第70話 懐かしい気配(3)
何に怯えているのかが分からないのに、怯えずにはいられない。精神が、魂がそうなってしまっているのだ。
「寝る前の記憶がまるで何年も何十年も昔のものみたいだ。……仮面の男は一体何者なんだ?」
「それも分かんない……けど、アレは強さは人間のものというよりも天災の類いだよ。実力は個人のものではあるけど、正直私とかベルドット君の力じゃ足元にも及ばないよ。何者かって聞かれると何とも言い難いけどあの感じ……」
「あの感じ?」
「ちょっとだけエストに似てたんだよね。雰囲気というかなんというか……絶対にエストではないんだけどね」
「……子孫とか?」
「いや、そういう感じでもないんだよね……。そもそも子供なんていないし。まぁ気のせいかもしれないんだけど……」
仮面の男は今まで会った誰と比較しても別格の存在だ。No.6はナンバーズには序列はないと言っていたが、“番外”は違うとも言っていた。恐らくはアレがその“番外”というものだろう。
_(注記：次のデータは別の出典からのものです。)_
(** * Contract drafting front end: store, workflow handlers, section editor
      and DOCX export

    A shallow embedding of the client-side logic of the contract drafting
    application:

    - [ChatContext.jsx]: the React provider holding the conversation store,
      with [handleSend], [handleDraftChat], [handleNewChat] and the effect
      that seeds the draft registry with a placeholder per section;
    - [utils/app.js]: [chatWithDraftAgent], the single network call;
    - [ContractSectionsDisplay.jsx]: the section editor ([deleteSection],
      [updateSection], [deleteSubsection], [updateSubsection]);
    - [DraftSection.jsx] and [FileUploadSection.jsx]: [generateDraftsDocx],
      the Download button and [handleDownloadContract]; the text area and
      the accordion of the draft panel; [handleContentFileChange] and the
      answers of [handleSubmitMissingData];
    - [ProgressIndicator.jsx]: [getStepStatus];
    - the catalog: [generateFullDraft].

    A run of the application is a list of actions performed from the
    initial store.

    Handlers are written in a small writer/exception monad: the log records
    every state-setter call, network request, alert and download in program
    order, and the result says whether an exception left the handler. *)

From stdpp Require Import base list strings pretty gmap.
From Stdlib Require Import Ascii String NArith Lia.

Local Open Scope string_scope.
Local Open Scope list_scope.

(** ** JavaScript strings

    Strings are sequences of code units; the embedding covers code units
    below 256, one [ascii] each. *)

Module Js.

(** White space and line terminators recognised by [String.prototype.trim]
    and by the regular-expression class [\s], among code units below 256:
    TAB, LF, VT, FF, CR, SPACE and NBSP. *)
Definition is_ws (c : ascii) : bool :=
  let n := N_of_ascii c in
  ((9 <=? n) && (n <=? 13) || (n =? 32) || (n =? 160))%N.

Definition is_nl (c : ascii) : bool := (N_of_ascii c =? 10)%N.

Definition is_empty (s : string) : bool :=
  match s with EmptyString => true | String _ _ => false end.

(** Truthiness of a string: only the empty string is falsy. *)
Definition truthy (s : string) : bool := negb (is_empty s).

Fixpoint trim_start (s : string) : string :=
  match s with
  | EmptyString => EmptyString
  | String c r => if is_ws c then trim_start r else s
  end.

Fixpoint trim_end (s : string) : string :=
  match s with
  | EmptyString => EmptyString
  | String c r =>
      let r' := trim_end r in
      if is_ws c && is_empty r' then EmptyString else String c r'
  end.

(** [s.trim()] *)
Definition trim (s : string) : string := trim_end (trim_start s).

Fixpoint all_ws (s : string) : bool :=
  match s with
  | EmptyString => true
  | String c r => is_ws c && all_ws r
  end.

(** [s.startsWith(p)] *)
Fixpoint startsWith (p s : string) : bool :=
  match p, s with
  | EmptyString, _ => true
  | String _ _, EmptyString => false
  | String a p', String b s' => Ascii.eqb a b && startsWith p' s'
  end.

(** [s.slice(n)] for a non-negative [n] *)
Fixpoint slice (n : nat) (s : string) : string :=
  match n, s with
  | O, _ => s
  | S _, EmptyString => EmptyString
  | S n', String _ r => slice n' r
  end.

(** [s.includes(sub)] *)
Fixpoint includes (sub s : string) : bool :=
  startsWith sub s ||
  match s with
  | EmptyString => false
  | String _ r => includes sub r
  end.

(** [s.split('\n')]: split at every single line feed. *)
Fixpoint split_lines (s : string) : list string :=
  match s with
  | EmptyString => [EmptyString]
  | String c r =>
      if is_nl c then EmptyString :: split_lines r
      else match split_lines r with
           | x :: xs => String c x :: xs
           | [] => [String c EmptyString]
           end
  end.

(** [s.split(/\n+/)]: split at every maximal run of line feeds.
    [in_sep] says that the previous code unit was a line feed. *)
Fixpoint split_nl_runs (in_sep : bool) (s : string) : list string :=
  match s with
  | EmptyString => [EmptyString]
  | String c r =>
      if is_nl c then
        if in_sep then split_nl_runs true r
        else EmptyString :: split_nl_runs true r
      else match split_nl_runs false r with
           | x :: xs => String c x :: xs
           | [] => [String c EmptyString]
           end
  end.

(** [s.split(/\n+/).filter(Boolean)] *)
Definition chunks (s : string) : list string :=
  List.filter truthy (split_nl_runs false s).

Definition is_alnum (c : ascii) : bool :=
  let n := N_of_ascii c in
  ((48 <=? n) && (n <=? 57) || (65 <=? n) && (n <=? 90)
   || (97 <=? n) && (n <=? 122))%N.

(** [s.replace(/[^a-zA-Z0-9\s]/g, '')] *)
Fixpoint strip_unsafe (s : string) : string :=
  match s with
  | EmptyString => EmptyString
  | String c r =>
      if is_alnum c || is_ws c then String c (strip_unsafe r)
      else strip_unsafe r
  end.

(** [s.replace(/\s+/g, '_')]; [in_ws] says that the previous code unit
    belonged to a run that has already been replaced. *)
Fixpoint underscore_ws (in_ws : bool) (s : string) : string :=
  match s with
  | EmptyString => EmptyString
  | String c r =>
      if is_ws c then
        if in_ws then underscore_ws true r
        else String "_" (underscore_ws true r)
      else String c (underscore_ws false r)
  end.

(** A value that is a string or [undefined]. *)
Definition value := option string.

(** Truthiness of such a value: [undefined] and [""] are falsy. *)
Definition truthy_value (v : value) : bool :=
  match v with Some s => truthy s | None => false end.

(** [a || b] on such values, with a string on the right. *)
Definition or_else (v : value) (d : string) : string :=
  match v with
  | Some s => if truthy s then s else d
  | None => d
  end.

(** Interpolation in a template literal and conversion to a property
    key: [undefined] prints as the nine letters of its name. *)
Definition to_string (v : value) : string :=
  match v with Some s => s | None => "undefined" end.

(** *** Objects used as maps

    An object is kept as the list of its own properties in the order in
    which [Object.entries] enumerates them: properties whose key is an
    array index first, in ascending numeric order, then the other keys in
    insertion order. *)

Definition obj (V : Type) := list (string * V).

Definition is_digit (c : ascii) : bool :=
  let n := N_of_ascii c in ((48 <=? n) && (n <=? 57))%N.

Fixpoint digits_value (acc : N) (s : string) : option N :=
  match s with
  | EmptyString => Some acc
  | String c r =>
      if is_digit c
      then digits_value (acc * 10 + (N_of_ascii c - 48))%N r
      else None
  end.

(** The array index a key denotes, if it is the canonical decimal form of
    an integer below [2^32 - 1]. *)
Definition array_index (k : string) : option N :=
  match k with
  | EmptyString => None
  | String c r =>
      if Ascii.eqb c "0" then (if is_empty r then Some 0%N else None)
      else match digits_value 0 k with
           | Some n => if (n <? 4294967295)%N then Some n else None
           | None => None
           end
  end.

Section Obj.
Context {V : Type}.

(** [o[k]] for an own property; [None] when [k] is not a key of [o]. *)
Fixpoint get (k : string) (o : obj V) : option V :=
  match o with
  | [] => None
  | (k', v) :: r => if String.eqb k k' then Some v else get k r
  end.

Fixpoint replace (k : string) (v : V) (o : obj V) : obj V :=
  match o with
  | [] => []
  | (k', v') :: r =>
      if String.eqb k k' then (k', v) :: r else (k', v') :: replace k v r
  end.

(** Position of a new array-index key [n]: after the index keys below
    it, before everything else. *)
Fixpoint insert_index (n : N) (k : string) (v : V) (o : obj V) : obj V :=
  match o with
  | [] => [(k, v)]
  | (k', v') :: r =>
      match array_index k' with
      | Some m =>
          if (m <? n)%N then (k', v') :: insert_index n k v r
          else (k, v) :: o
      | None => (k, v) :: o
      end
  end.

(** [{...o, [k]: v}] (and [o[k] = v] on a fresh copy). *)
Definition set (k : string) (v : V) (o : obj V) : obj V :=
  match get k o with
  | Some _ => replace k v o
  | None =>
      match array_index k with
      | Some n => insert_index n k v o
      | None => o ++ [(k, v)]
      end
  end.

(** [Object.keys(o)] *)
Definition keys (o : obj V) : list string := List.map fst o.
End Obj.

End Js.

(** ** Data model *)

Inductive Role := user | assistant.

(** A conversation turn; [content], [reason], [section] and [subsection]
    hold whatever the handler stored, which may be [undefined]. *)
Record Turn := {
  role : Role;
  content : Js.value;
  reason : Js.value;
  section : Js.value;
  subsection : Js.value
}.

Record Subsection := {
  subsection_heading : string;
  subsection_definition : string
}.

Record ContractSection := {
  section_heading : string;
  section_purpose : string;
  subsections : list Subsection
}.

Record UserContext := {
  user_id : string;
  department : string;
  user_role : string;
  location : string;
  language : string
}.

(** The draft registry: section heading to draft text. *)
Definition Drafts := Js.obj Js.value.

(** The state held by [ChatProvider]; [initialChatStep] is the workflow
    stage, one of ["idea-submission"], ["question-response"],
    ["structure-review"] and ["done"]. *)
Record Store := {
  messages : list Turn;
  draftMessages : list Turn;
  drafts : Drafts;
  input : string;
  initialChatStep : string;
  contractSections : list ContractSection;
  session_id : Js.value;
  titles : list string;
  selectedTitle : Js.value;
  rephrasedIdea : Js.value;
  activeSection : Js.value;
  isReviewedSectionDraftActive : bool;
  isDraftingComplete : bool;
  userContext : option UserContext;
  loading : bool
}.

(** The [useState] initial values. *)
Definition initial_store : Store := {|
  messages := [];
  draftMessages := [];
  drafts := [];
  input := "";
  initialChatStep := "idea-submission";
  contractSections := [];
  session_id := Some "";
  titles := [];
  selectedTitle := Some "";
  rephrasedIdea := Some "";
  activeSection := Some "";
  isReviewedSectionDraftActive := false;
  isDraftingComplete := false;
  userContext := None;
  loading := false
|}.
つまり、正直アレほど強い者がそう何人もいるとは考えたくないが、同格として扱われている者が他に何人かいるということだ。
……あの異常性を感じた以上、その数は何としても調べなければならない。……それも歴史の破壊者と遭遇しないには始まらないな。
「参ったな……。問題は山積みか……。でも個人的なもので言えばもっと問題があるんだよな……」
「身体の不調でも?」
「……身体っていうか精神の方が不調なのは否定できないけど、そうじゃなくてさ。今回ってなかなか良い戦いだったと思うんだよ。でも魔力が全然増えてないんだよな……。ずっと五星級のままだよ」
「……言われてみればそれもそうね。まぁ六星級以上にはなかなか上がりづらいとは聞くけど……」
「それにしてもだよ。……もっと追い込まなきゃいけないかな……」
「…………何にしても今はゆっくり休んでなさい。ミラったら今死んだような目をしてるもの」
「……それもそうだな」
オレは毛布を深く被って寝転がった。しばらくするとカミュール達が帰ってきた。
すぐにオレの心配をしに部屋に入ってきたが、そのときもまた、オレは正体の分からぬ何かに怯えていた。それが何なのかが分からない、分からないことにさえ恐怖していそうだ。
「しかしお前が気を失うほど戦ってたとはなぁ……。どこをほっつき歩いてたんだ?」
「ん? いやぁ……まぁボチボチな。お前らは土産でも買ってたのか?」
「ああ。ジンリューさんに帰されちまったからな。明日も迷宮に入る予定ではあったんだが……この様子じゃ見送りになりそうだな」
「悪いね。身体の方は平気なんだが……どーも何かがおかしくて……」
「気にするな。ずいぶんと疲れた顔をしているからな。ゆっくり休め。私達だって街の観光は嫌いじゃない」
「……ありがとう」
それからは翌日のことについて調整をし、オレの傷に響かせないようにとそそくさと部屋を出ていった。
リアンに至っては迷宮に入らなくて済むことに安堵しているように見えたが、それでもみんなに気を遣わせてしまったかもしれない。多少は仕方なかったとは言え、流石に悪かったかな。